Subclassing Python Enum with `auto()`, string values, and an extra property

Question:

I have an Enum subclass that I would like to do two things:

  1. Use the lowercased name of the enum as the value for each item and a property called function. I don’t want to have to type this out each time, so I’m using auto().
  2. Optionally, allow the user to pass a custom function name that overrides the lowercased name.

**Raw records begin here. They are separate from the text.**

(* ===== verification/Directives.v ===== *)
(** The validators of values that are rendered into NGINX configuration
    (internal/validation/nginx.go): directive values, single tokens, the
    contents of quoted arguments, and the text NGINX stores for a token.
    An error is its text, [None] the nil error. *)
From S2P Require Import Prelude GoStrings Regex ProxyBuffers.

(** Runes *)
Definition rTab : Z := 9.
Definition rLF : Z := 10.
Definition rCR : Z := 13.
Definition rSpace : Z := 32.
Definition rQuote : Z := 34.
Definition rHash : Z := 35.
Definition rApos : Z := 39.
Definition rSemi : Z := 59.
Definition rBackslash : Z := 92.
Definition rBacktick : Z := 96.
Definition rOpen : Z := 123.
Definition rClose : Z := 125.

(** [strings.ContainsAny(s, chars)] for ASCII characters *)
Fixpoint ContainsAny (s : string) (chars : list nat) : bool :=
  match s with
  | EmptyString => false
  | String c s' => existsb (ceqb c) chars || ContainsAny s' chars
  end.

(** ** Braced variables *)

Definition isNginxVariableStart (c : Ascii.ascii) : bool :=
  ceqb c 95 || inRanges upperRanges c || inRanges lowerRanges c.
Definition isNginxVariableChar (c : Ascii.ascii) : bool :=
  isNginxVariableStart c || inRanges digitRanges c.

(** The backslashes a string starts with; the text before a position is given
    reversed. *)
Fixpoint backslashes (s : string) : nat :=
  match s with
  | String c s' => if ceqb c 92 then S (backslashes s') else 0
  | EmptyString => 0
  end.
Definition isEscaped (before : string) : bool := Nat.odd (backslashes before).

Fixpoint dropWhileBytes (P : Ascii.ascii → bool) (s : string) : string :=
  match s with
  | String c s' => if P c then dropWhileBytes P s' else s
  | EmptyString => ""
  end.

(** bracedNginxVariableEnd: what follows the braced variable that starts here *)
Definition bracedNginxVariableEnd (before rest : string) : option string :=
  match rest with
  | String d (String b (String c rest')) =>
      if ceqb d 36 && ceqb b 123 && negb (isEscaped before) && isNginxVariableStart c then
        match dropWhileBytes isNginxVariableChar rest' with
        | String e after => if ceqb e 125 then Some after else None
        | EmptyString => None
        end
      else None
  | _ => None
  end.

(** The bytes of [s] that precede its suffix [t], in front of [before] reversed *)
Fixpoint advance (n : nat) (s before : string) : string :=
  match n, s with
  | S n', String c s' => advance n' s' (String c before)
  | _, _ => before
  end.

(** maskBracedNginxVariables; each round consumes at least one byte *)
Fixpoint maskFuel (fuel : nat) (before rest : string) : string :=
  match fuel with
  | 0 => ""
  | S fuel' =>
      match rest with
      | EmptyString => ""
      | String c rest' =>
          match bracedNginxVariableEnd before rest with
          | Some after =>
              "$variable" +:+
              maskFuel fuel' (advance (String.length rest - String.length after) rest before) after
          | None => String c (maskFuel fuel' (String c before) rest')
          end
      end
  end.
Definition maskBracedNginxVariables (value : string) : string :=
  maskFuel (String.length value) "" value.

(** ** The scanner of directive values *)
Record directiveScanner := {
  ds_quote : option Z;
  ds_escaped : bool;
  ds_tokenBoundary : bool;
  ds_needSpace : bool
}.

Definition errDirectiveDelimiter : string := "must not contain NGINX directive delimiters".
Definition isNginxSpace (char : Z) : bool :=
  (char =? rSpace)%Z || (char =? rTab)%Z || (char =? rCR)%Z || (char =? rLF)%Z.

Definition insideQuote (s : directiveScanner) (q char : Z) : directiveScanner :=
  if (char =? rBackslash)%Z
  then {| ds_quote := ds_quote s; ds_escaped := true; ds_tokenBoundary := ds_tokenBoundary s;
          ds_needSpace := ds_needSpace s |}
  else if (char =? q)%Z
  then {| ds_quote := None; ds_escaped := ds_escaped s; ds_tokenBoundary := ds_tokenBoundary s;
          ds_needSpace := true |}
  else s.

Definition set_boundary (s : directiveScanner) (b : bool) : directiveScanner :=
  {| ds_quote := ds_quote s; ds_escaped := ds_escaped s; ds_tokenBoundary := b;
     ds_needSpace := ds_needSpace s |}.

Definition outsideQuote (s : directiveScanner) (char : Z) : string + directiveScanner :=
  if ds_needSpace s then
    if negb (isNginxSpace char) then inl "quoted NGINX argument must be followed by whitespace"
    else inr {| ds_quote := ds_quote s; ds_escaped := ds_escaped s; ds_tokenBoundary := true;
                ds_needSpace := false |}
  else if isNginxSpace char then inr (set_boundary s true)
  else if (char =? rBackslash)%Z then
    inr {| ds_quote := ds_quote s; ds_escaped := true; ds_tokenBoundary := false;
           ds_needSpace := ds_needSpace s |}
  else if (char =? rApos)%Z || (char =? rQuote)%Z then
    inr {| ds_quote := if ds_tokenBoundary s then Some char else ds_quote s;
           ds_escaped := ds_escaped s; ds_tokenBoundary := false; ds_needSpace := ds_needSpace s |}
  else if (char =? rHash)%Z || (char =? rSemi)%Z || (char =? rOpen)%Z || (char =? rClose)%Z then
    inl errDirectiveDelimiter
  else inr (set_boundary s false).

(** directiveScanner.next *)
Definition scan (s : directiveScanner) (char : Z) : string + directiveScanner :=
  if (char =? rCR)%Z || (char =? rLF)%Z || (char =? rBacktick)%Z then inl errDirectiveDelimiter
  else if ds_escaped s then
    inr {| ds_quote := ds_quote s; ds_escaped := false; ds_tokenBoundary := false;
           ds_needSpace := ds_needSpace s |}
  else match ds_quote s with
       | Some q => inr (insideQuote s q char)
       | None => outsideQuote s char
       end.

Fixpoint scanAll (s : directiveScanner) (chars : list Z) : string + directiveScanner :=
  match chars with
  | [] => inr s
  | char :: rest => match scan s char with
                    | inl err => inl err
                    | inr s' => scanAll s' rest
                    end
  end.

(** directiveScanner.atEnd *)
Definition scanEnd (s : directiveScanner) : option string :=
  if ds_escaped s || bool_decide (ds_quote s ≠ None)
  then Some "must contain balanced quotes and escapes" else None.

Definition startScanner : directiveScanner :=
  {| ds_quote := None; ds_escaped := false; ds_tokenBoundary := true; ds_needSpace := false |}.

Definition ValidateDirectiveValue (value : string) : option string :=
  if bool_decide (TrimSpace value = "") then Some "must not be empty"
  else match scanAll startScanner (runesOf (maskBracedNginxVariables value)) with
       | inl err => Some err
       | inr s => scanEnd s
       end.

(** ** Other contracts *)

(** The common loop of ValidateSingleQuotedDirectiveValue and
    ValidateQuotedDirectiveValue for the quote [q] *)
Fixpoint quotedValue (q : Z) (msg : string) (escaped : bool) (chars : list Z) : option string :=
  match chars with
  | [] => if escaped then Some "must not end with an unescaped backslash" else None
  | char :: rest =>
      if (char =? rCR)%Z || (char =? rLF)%Z then Some "must not contain line breaks"
      else if escaped then quotedValue q msg false rest
      else if (char =? rBackslash)%Z then quotedValue q msg true rest
      else if (char =? q)%Z then Some msg
      else quotedValue q msg false rest
  end.

Definition ValidateSingleQuotedDirectiveValue (value : string) : option string :=
  quotedValue rApos "single quotes must be escaped" false (runesOf value).
Definition ValidateQuotedDirectiveValue (value : string) : option string :=
  quotedValue rQuote "double quotes must be escaped" false (runesOf value).

Definition ValidateDirectiveToken (value : string) : option string :=
  if bool_decide (value = "") then Some "must not be empty"
  else match ValidateDirectiveValue value with
       | Some err => Some err
       | None => if ContainsAny value [35; 92; 32; 9]
                 then Some "must be a single NGINX token" else None
       end.

(** utf8.ValidString: no byte decodes to an error of length 1 *)
Fixpoint validUTF8Fuel (fuel : nat) (s : string) : bool :=
  match fuel with
  | 0 => true
  | S fuel' =>
      match decodeRune s with
      | None => true
      | Some (r, n) => negb ((r =? RuneError)%Z && Nat.eqb n 1) && validUTF8Fuel fuel' (dropBytes n s)
      end
  end.
Definition ValidString (s : string) : bool := validUTF8Fuel (String.length s) s.

Definition ValidateRawQuotedDirectiveValue `{UnicodeTables} (value : string) : option string :=
  if negb (ValidString value) then Some "must be valid UTF-8"
  else if negb (allPrintable value) then Some "must not contain non-printable characters"
  else None.

Definition validTLSProtocols : list string :=
  ["sslv2"; "sslv3"; "tlsv1"; "tlsv1.1"; "tlsv1.2"; "tlsv1.3"].

(** strings.FieldsFunc(value, isNginxSpace): the non-empty pieces between
    spaces, which are ASCII *)
Fixpoint splitSpaces (s : string) : list string :=
  match s with
  | EmptyString => [""]
  | String c s' =>
      if isNginxSpace (byteVal c) then "" :: splitSpaces s'
      else match splitSpaces s' with
           | [] => [String c ""]
           | w :: ws => String c w :: ws
           end
  end.
Definition nginxFields (s : string) : list string := filter (λ w, w ≠ "") (splitSpaces s).

Definition ValidateTLSProtocols (value : string) : option string :=
  match nginxFields value with
  | [] => Some "must contain at least one TLS protocol"
  | protocols =>
      match list_find (λ p, ToLower p ∉ validTLSProtocols) protocols with
      | Some (_, p) => Some ("unsupported TLS protocol " +:+ p)
      | None => None
      end
  end.

(** ** UnescapeNGINXToken *)

(** strings.Builder.WriteRune *)
Definition byteOf (z : Z) : Ascii.ascii := Ascii.ascii_of_nat (Z.to_nat z).
Definition encodeRune (r : Z) : string :=
  if (r <? 128)%Z then String (byteOf r) ""
  else if (r <? 2048)%Z then
    String (byteOf (192 + r / 64)) (String (byteOf (128 + r mod 64)) "")
  else if (r <? 65536)%Z then
    String (byteOf (224 + r / 4096))
      (String (byteOf (128 + (r / 64) mod 64)) (String (byteOf (128 + r mod 64)) ""))
  else
    String (byteOf (240 + r / 262144)) (String (byteOf (128 + (r / 4096) mod 64))
      (String (byteOf (128 + (r / 64) mod 64)) (String (byteOf (128 + r mod 64)) ""))).

Definition unescaped (next : Z) : string :=
  if (next =? rQuote)%Z || (next =? rApos)%Z || (next =? rBackslash)%Z then encodeRune next
  else if (next =? 116)%Z then encodeRune rTab
  else if (next =? 114)%Z then encodeRune rCR
  else if (next =? 110)%Z then encodeRune rLF
  else encodeRune rBackslash +:+ encodeRune next.

Fixpoint unescapeRunes (runes : list Z) : string :=
  match runes with
  | [] => ""
  | r :: rest =>
      if negb (r =? rBackslash)%Z then encodeRune r +:+ unescapeRunes rest
      else match rest with
           | [] => encodeRune r
           | next :: rest' => unescaped next +:+ unescapeRunes rest'
           end
  end.
Definition UnescapeNGINXToken (value : string) : string := unescapeRunes (runesOf value).
(* ===== verification/PolicyValues.v ===== *)
(** Validation of policies (pkg/apis/configuration/validation/policy.go and
    appprotect_common.go), first part: the validators of single values. *)
From S2P Require Import Prelude GoStrings Regex Objects ProxyBuffers Directives ValidationLib.
From S2P Require Import ParsingHelpers CommonValidation VSUpstreamValidation.
From S2P Require Import HostValidation.

(** ** Strings *)

(** [strings.Cut(s, sep)] for a one-byte separator: before, after, found *)
Definition Cut (sep : Ascii.ascii) (s : string) : string * string * bool :=
  match cutAt sep s with
  | Some (a, b) => (a, b, true)
  | None => (s, "", false)
  end.

(** [path.Base]: the last element, trailing slashes removed; "." for the empty
    path and "/" for one of slashes only *)
Definition Base (path : string) : string :=
  if bool_decide (path = "") then "."
  else default "/" (last (filter (λ w, w ≠ "") (Split slash path))).

(** [unicode.IsSpace] *)
Definition IsSpace (r : Z) : bool :=
  between 9 13 r || existsb (Z.eqb r) [32; 133; 160; 5760; 8232; 8233; 8239; 8287; 12288]%Z
  || between 8192 8202 r.

(** [strings.FieldsFunc]: the non-empty pieces between the runes of [sep], each
    as its runes *)
Fixpoint splitRunes (sep : Z → bool) (runes : list Z) : list (list Z) :=
  match runes with
  | [] => [[]]
  | r :: rest =>
      if sep r then [] :: splitRunes sep rest
      else match splitRunes sep rest with
           | [] => [[r]]
           | w :: ws => (r :: w) :: ws
           end
  end.
Definition FieldsFunc (sep : Z → bool) (s : string) : list (list Z) :=
  filter (λ w, w ≠ []) (splitRunes sep (runesOf s)).

(** [regexp.ReplaceAllString] with a constant, for an expression without anchors
    that matches no empty text.  [length s] rounds are enough because each
    consumes a byte. *)
Fixpoint replaceAll (fuel : nat) (r : regex) (repl s : string) : string :=
  match fuel with
  | 0 => s
  | S fuel' =>
      match head (runs r s) with
      | Some x => repl +:+ replaceAll fuel' r repl (run_rest x)
      | None => match s with
                | EmptyString => ""
                | String c s' => String c (replaceAll fuel' r repl s')
                end
      end
  end.
Definition ReplaceAllString (r : regex) (repl s : string) : string :=
  replaceAll (String.length s) r repl s.

(** ** Dangerous characters *)

(** ; { } line feed, carriage return, $ and the backtick, all ASCII *)
Definition dangerousChars : list nat := [59; 123; 125; 10; 13; 36; 96].
Definition ContainsDangerousChars (value : string) : bool := ContainsAny value dangerousChars.
Definition ContainsWhitespace (value : string) : bool := existsb IsSpace (runesOf value).
Definition ContainsWhitespaceOrQuotes (value : string) : bool :=
  ContainsWhitespace value || ContainsDangerousChars value || ContainsAny value [34; 39; 92].
Definition policyFields : list policyFieldValidator :=
  [policyField "accessControl" ps_AccessControl noGate (λ x p _, validateAccessControl x p);
   policyField "rateLimit" ps_RateLimit noGate (λ x p cfg, validateRateLimit x p (pvc_IsPlus cfg));
   policyField "jwt" ps_JWTAuth jwtGate (λ x p _, validateJWT x p);
   policyField "basicAuth" ps_BasicAuth noGate (λ x p _, validateBasic x p);
   policyField "ingressMTLS" ps_IngressMTLS noGate (λ x p _, validateIngressMTLS x p);
   policyField "egressMTLS" ps_EgressMTLS noGate (λ x p _, validateEgressMTLS x p);
   policyField "externalAuth" ps_ExternalAuth noGate (λ x p cfg, validateExternalAuth x p (pvc_EnableSnippets cfg));
   policyField "oidc" ps_OIDC (oidcGate "oidc" "OIDC") (λ x p _, validateOIDC x p);
   policyField "oidcNative" ps_OIDCNative (oidcGate "oidcNative" "OIDCNative") (λ x p _, validateOIDCNative x p);
   policyField "apiKey" ps_APIKey noGate (λ x p _, validateAPIKey x p);
   policyField "waf" ps_WAF wafGate (λ x p _, validateWAF x p);
   policyField "cache" ps_Cache noGate (λ x p cfg, validateCache x p (pvc_IsPlus cfg));
   policyField "cors" ps_CORS noGate (λ x p _, validateCORS x p);
   policyField "wallarm" ps_Wallarm noGate (λ x p _, validateWallarm x p);
   policyField "hsts" ps_HSTS noGate (λ x p _, validateHSTS x p)].

(** The loop of validatePolicySpec: the errors, and the number of fields set, or
    [None] when a gate stopped it *)
Fixpoint policyFieldsLoop (spec : PolicySpec) (fieldPath : string) (cfg : PolicyValidationConfig)
    (fields : list policyFieldValidator) (allErrs : list FieldError) (fieldCount : nat)
    : list FieldError * option nat :=
  match fields with
  | [] => (allErrs, Some fieldCount)
  | pf :: rest =>
      if negb (pf_isSet pf spec) then policyFieldsLoop spec fieldPath cfg rest allErrs fieldCount
      else
        let '(gateErrs, earlyReturn) := pf_gateCheck pf fieldPath cfg in
        if earlyReturn then (allErrs ++ gateErrs, None)
        else policyFieldsLoop spec fieldPath cfg rest
               (allErrs ++ gateErrs ++ pf_validate pf spec fieldPath cfg) (S fieldCount)
  end.

Definition exactlyOneMsg (cfg : PolicyValidationConfig) : string :=
  "must specify exactly one of: `accessControl`, `rateLimit`, `ingressMTLS`, `egressMTLS`, `basicAuth`, `apiKey`, `cache`, `cors`, `externalAuth`, `hsts`, `wallarm`"
  +:+ (if pvc_IsPlus cfg then ", `jwt`, `oidc`, `oidcNative`, `waf`" else "").
Definition validatePolicySpec (spec : PolicySpec) (fieldPath : string) (cfg : PolicyValidationConfig)
    : list FieldError :=
  match policyFieldsLoop spec fieldPath cfg policyFields [] 0 with
  | (allErrs, None) => allErrs
  | (allErrs, Some fieldCount) =>
      allErrs ++ errorIf (negb (Nat.eqb fieldCount 1)) (Invalid fieldPath "" (exactlyOneMsg cfg))
  end.

(** [None] is the nil error *)
Definition ValidatePolicy (policy : Policy) (cfg : PolicyValidationConfig) : option string :=
  ToAggregate (validatePolicySpec (pol_Spec policy) "spec" cfg).
End Specs.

Here is the code I have come up with to do that:

from enum import Enum, auto


class LowerNameEnum(Enum):
    def _generate_next_value_(name, start, count, last_values):
        print(f"{name=}")
        return name.lower()


class Task(str, LowerNameEnum):
    def __new__(cls, value, function=None):
        obj = str.__new__(cls, value)
        obj._value_ = value

        obj.function = function or "generic_function"

        return obj

    DO_SOMETHING = auto()
    DO_SOMETHING_ELSE = auto()
    DO_ANOTHER_THING = auto(), "do_it_do_it"
    THING_4 = auto()


for t in Task:
    print(t)
    print("  ", t.value)
    print("  ", t.function)

But when I run this, I get the following:

$ python myenum.py
name='DO_SOMETHING'
name='DO_SOMETHING_ELSE'
name='THING_4'
Task.DO_SOMETHING
   do_something
   generic_function
Task.DO_SOMETHING_ELSE
   do_something_else
   generic_function
Task.DO_ANOTHER_THING
   <enum.auto object at 0x103000160>
   do_it_do_it
Task.THING_4
   thing_4
   generic_function

When I try to use the auto() value in combination with the extra argument, I get what looks like a __repr__ of an enum.auto object instead of the lowercased item name. This is because _generate_next_value_ isn’t even called for this one, despite my having passed auto().

What am I doing wrong?


Update: Well, it turns out that value in the __new__ method for the third item is an enum.auto object. So that’s how it’s getting set as the value. I can use isinstance to capture this, which is good. But then my question becomes: how do I find out the name of the item at this point so I can pass it to _generate_next_value_? Or is there some better way to do this?

Asked By: Nick K9

||

Answers:

Until this is fixed (in 3.12), you’ll need to use aenum:

from aenum import Enum

...

class Task(str, LowerNameEnum):
    ...
    DO_ANOTHER_THING = auto(function="do_it_do_it")

Disclosure: I am the author of the Python stdlib Enum, the enum34 backport, and the Advanced Enumeration (aenum) library.